That's a mind-bending bit from Self Storage, the new novel from the Bellwether Prize winning writer, Gayle Brandeis. You would never guess that this quietly powerful novel was born in a single month.
Brandeis drafted Self Storage as part of the National Novel Writing Month (NaNoWriMo), a massive Internet writing exercise. As she explains today, sometimes these writing experiences can yield a published product.
Welcome to my deceptively simple feature, Five Easy Questions. In the spirit of Jack Nicholson’s mad piano player, I run a serialized set of weekly interviews with writing pioneers—delivering some practical, unexpected advice about web publishing...
Jason Boog:
This novel was born during NaNoWriMo. Can you describe your ultimately successful process of going from an empty notebook to a novel draft in 30-days? How did you turn that messy draft into the beautiful product that we read?
Gayle Brandeis:
I tried to follow Natalie Goldberg's sage advice—"keep your hand moving." Continue reading...

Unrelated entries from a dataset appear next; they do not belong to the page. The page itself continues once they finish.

Definition caller_go (s : ComputePool) (p : pc) (c : choice) : option (outcome (ComputePool * pc)) :=
  match p, c with
  | SubmitCheck key, Go =>
      if running s
      then let j := length (jobs s) in
           Some (Ret (set_jobs s (jobs s ++ [new_job key]), by_policy (policy s) key j))
      else Some (Ret (s, Returned (Err ErrNotStarted)))
  | SendBlock j, Go =>
      if closed s then Some Panic
      else if has_room s then Some (Ret (enqueue s j, Returned (Ok j))) else None
  | SendBlock j, PickCtx =>
      if job_at s j ctxDone then Some (Ret (refuse s j, Returned (Err ErrContext))) else None
  | SendTry j, Go => Some (try_send s j (queue_full s j))
  | SendOldest j, Go => Some (try_send s j (s, DropOne j))
  | DropOne j, Go =>
      Some (Ret (match jobChan s with
                 | k :: rest => (dequeue s k rest true, SendAgain j)
                 | [] => if closed s then (s, SendAgain j) else queue_full s j
                 end))
  | SendAgain j, Go => Some (try_send s j (queue_full s j))
  | Coalesce j, Go =>
      match jobs s !! j with
      | Some b => Some (Ret (coalesce s j (Key b), CoalesceSend j))
      | None => None
      end
  | CoalesceSend j, Go =>
      if closed s then Some Panic
      else Some (Ret (if has_room s
                      then (set_callers (enqueue s j) (callers s ++ [CleanWait j]), Returned (Ok j))
                      else (s, CoalesceUndo j)))
  | CoalesceUndo j, Go =>
      match jobs s !! j with
      | Some b => Some (Ret (queue_full (set_map s (delete (Key b) (coalesceMap s))) j))
      | None => None
      end
  | CleanWait j, Go => if job_at s j doneSig then Some (Ret (on_job s j (set_done false), CleanLock j)) else None
  | CleanLock j, Go =>
      match jobs s !! j with
      | Some b =>
          Some (Ret (if bool_decide (coalesceMap s !! Key b = Some j) then set_map s (delete (Key b) (coalesceMap s)) else s,
                     CleanExit))
      | None => None
      end
  | StartSwap, Go =>
      Some (Ret (if running s then (s, Finished (Some ErrAlreadyStarted)) else (set_running s true, StartWorker 0)))
  | StartWorker i, Go =>
      Some (Ret (match workers s !! i with
                 | Some w => if wrunning w then (s, StopSwap (Some i)) else (start_worker s i w, StartWorker (S i))
                 | None => (s, Finished None)
                 end))
  | StopSwap from, Go =>
      Some (Ret (if running s then (set_running s false, StopClose from) else (s, after_stop from None)))
  | StopClose from, Go => Some (if closed s then Panic else Ret (set_closed s true, StopWorker 0 from None))
  | StopWorker i from e, Go =>
      Some (Ret (match workers s !! i with
                 | Some w =>
                     if wrunning w
                     then (set_workers s (<[i := mkWorker false true (ProcessedJobs w) (FailedJobs w)]> (workers s)),
                           StopWait i from e)
                     else (s, StopWorker (S i) from e)
                 | None => (s, after_stop from e)
                 end))
  | StopWait i from e, Go => if all_exited s i then Some (Ret (s, StopWorker (S i) from e)) else None
  | StopWait i from e, PickCtx => Some (Ret (s, StopWorker (S i) from (Some ErrContext)))
  | _, _ => None
  end.
(** The registration of the reply consumer of a request. *)
Lemma request_consumer s mb replyAddress s1 rc p sub s2 :
  bus_ok s ->
  (let '(q, s0) := alloc s in Consumer (set_replies s0 (<[q := mb]> (replies s0))) replyAddress) = Ret (s1, rc) ->
  Handler s1 rc (HReply p) sub = Ret s2 ->
  bus_ok s2 /\ reg_add (registered s) (registered s2) replyAddress rc.
Proof.
  intros Hok Ec Eh. cbn [alloc] in Ec. set (s0 := set_replies _ _) in Ec.
  pose proof (reply_box_ok s _ Hok : bus_ok s0) as Hok0.
  destruct (Consumer_spec _ _ _ _ Hok0 Ec) as (Hok1 & Hr & -> & _).
  pose proof (Handler_quiet _ _ _ _ _ Hok1 Eh) as Hq. split; [apply Hq|]. split.
  - intros x. exact (fresh_unregistered s0 x Hok0).
  - intros x. rewrite (quiet_registered _ _ _ Hq). apply Hr.
Qed.

Lemma request_begin_spec s a b t ra sub s' r :
  bus_ok s -> request_begin s a b t ra sub = Ret (s', r) ->
  bus_ok s' /\ match r with
               | Ok p => reg_add (registered s) (registered s') ra (replyConsumer p)
               | Err _ => reg_same (registered s) (registered s')
               end.
Proof.
  intros Hok E. unfold request_begin in E.
  destruct (prepare a (Some t) b) as [[d|e]|]; cbn [mbind outcome_bind] in E; [| |done].
  2: { simplify_eq. by split. }
  change (NewBoundedMailbox 1) with (@Ret (boundedMailbox message) (mkMailbox [] false false 1 0)) in E.
  cbn [alloc mbind outcome_bind] in E. set (s0 := set_replies _ _) in E.
  destruct (Consumer s0 ra) as [[s1 rc]|] eqn:Ec; [|done]. cbn [mbind outcome_bind] in E.
  destruct (Handler s1 rc _ sub) as [s2|] eqn:Eh; [|done]. cbn [mbind outcome_bind] in E.
  destruct (request_consumer s (mkMailbox [] false false 1 0) ra s1 rc _ sub s2 Hok Ec Eh) as [Hok2 Ha].
  assert (forall s3 s4, quiet s2 s3 -> Unregister s3 rc = Ret s4 ->
    bus_ok s4 /\ reg_same (registered s) (registered s4)) as Hun.
  { intros s3 s4 Hq3 Eu. destruct (Unregister_spec _ _ _ (proj1 Hq3) Eu) as [? Hr4]. split; [done|].
    destruct Ha as [Hf Hadd]. intros y.
    eapply (added_removed (registered s) (registered s3)); [exact Hf| |exact Hr4]. intros x.
    by rewrite (quiet_registered _ _ _ Hq3). }
  set (msg := mkMessage _ _ _) in E.
  destruct (consumers s2 !! a) as [sl|].
  2: { destruct (Unregister s2 rc) as [s3|] eqn:Eu; [|done]. cbn in E. simplify_eq.
    by eapply Hun; [apply quiet_refl|]. }
  destruct (len sl =? 0)%nat.
  { destruct (Unregister s2 rc) as [s3|] eqn:Eu; [|done]. cbn in E. simplify_eq.
    by eapply Hun; [apply quiet_refl|]. }
  destruct (slice_at s2 sl 0) as [c|]; [|done].
  destruct (mailbox_send s2 c msg) as [[s3 e]|] eqn:Es; [|done].
  pose proof (mailbox_send_quiet _ _ _ _ _ Hok2 Es) as Hq. cbn [mbind outcome_bind] in E.
  destruct e as [e|].
  - destruct (Unregister s3 rc) as [s4|] eqn:Eu; [|done]. cbn [mbind outcome_bind] in E.
    destruct (Hun _ _ Hq Eu). repeat case_match; by simplify_eq.
  - simplify_eq. split; [apply Hq|]. destruct Ha as [Hf Hadd]. split; [done|].
    intros x. by rewrite (quiet_registered _ _ _ Hq).
Qed.

(** ** The bus as a whole *)

(** The operations of a bus, with what their environment supplies. *)
Inductive bus_op : Type :=
| OConsumer (a : string)
| OHandler (c : nat) (h : handler) (submitted : bool)
| OUnregister (c : nat)
| OPublish (ctx : option busctx) (a : string) (b : body P V)
| OSend (a : string) (b : body P V)
| OSendWithContext (ctx : option busctx) (a : string) (b : body P V) (timeout : Z)
| OReply (msg : message) (b : body P V)
| ORequest (a : string) (b : body P V) (timeout : Z) (replyAddress : string) (submitted : bool)
| OFinish (p : pending) (c : ctx_status) (preferCtx : bool)
| OProcess (c : nat) (cst : ctx_status) (preferCtx : bool)
| OClosure (k : Z)
| OClose.

Definition state_of_call {A} (r : call (eventBus G * A)) : option (eventBus G) :=
  match r with Returns (s, _) => Some s | _ => None end.

Definition state_of {A} (r : outcome (eventBus G * A)) : option (eventBus G) :=
  match r with Ret (s, _) => Some s | Panic => None end.

(** The state after an operation that returns. *)
Definition bus_exec s (op : bus_op) : option (eventBus G) :=
  match op with
  | OConsumer a => state_of (Consumer s a)
  | OHandler c h sub => match Handler s c h sub with Ret s => Some s | Panic => None end
  | OUnregister c => match Unregister s c with Ret s => Some s | Panic => None end
  | OPublish ctx a b => state_of_call (PublishWithContext s ctx a b)
  | OSend a b => state_of_call (Send s a b)
  | OSendWithContext ctx a b t => state_of_call (SendWithContext s ctx a b t)
  | OReply msg b => state_of_call (Reply s msg b)
  | ORequest a b t ra sub => state_of (request_begin s a b t ra sub)
  | OFinish p c f => state_of_call (request_finish s p c f)
  | OProcess c cst f => state_of_call (process_one s c cst f)
  | OClosure k => state_of (run_closure s k)
  | OClose => Some (Close s)
  end.

Fixpoint bus_run s (ops : list bus_op) : option (eventBus G) :=
  match ops with
  | [] => Some s
  | op :: ops => match bus_exec s op with Some s => bus_run s ops | None => None end
  end.

(** The abstract registry: what each operation may do to the consumer lists. *)
Definition reg_step (op : bus_op) (R R' : registry) : Prop :=
  match op with
  | OConsumer a => exists c, reg_add R R' a c
  | OUnregister c => reg_remove R R' c
  | ORequest _ _ _ ra _ => reg_same R R' \/ exists c, reg_add R R' ra c
  | OFinish p _ _ => reg_remove R R' (replyConsumer p)
  | OClose => forall x, R' x = []
  | _ => reg_same R R'
  end.

(** Operations that neither register nor unregister. *)
Definition leaves_registry (op : bus_op) : bool :=
  match op with
  | OConsumer _ | OUnregister _ | ORequest _ _ _ _ _ | OFinish _ _ _ | OClose => false
  | _ => true
  end.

When you have 30 days to write 50,000 words, you definitely have to keep your hand moving to keep the story moving.
It's like entering a swiftly flowing river—you just keep rushing forward, almost blindly, on the current. No time to worry whether what you're writing is any good. No time for second-guessing. Just one big messy creative gush.
After those 30 days, it was important for me to take a bit of a breather, to slow down, to let the story settle. When I looked at it again after gaining some distance, it was easier to find the dead moments that needed to be slashed, the sketchy moments that needed to be fleshed out, the holes that needed to be filled.
Getting feedback from readers I trust always helps, too.








» "One Big Messy Creative Gush" : How To Turn a NaNoWriMo Project Into a Real Live Novel from ThePublishingSpot
"Whitman was a master at imagining himself in other skins. I am large, he said. I contain multitudes. He could see himself as a soldier, a slave, a mother giving birth, a blade of grass. That didn't come as easily... [Read More]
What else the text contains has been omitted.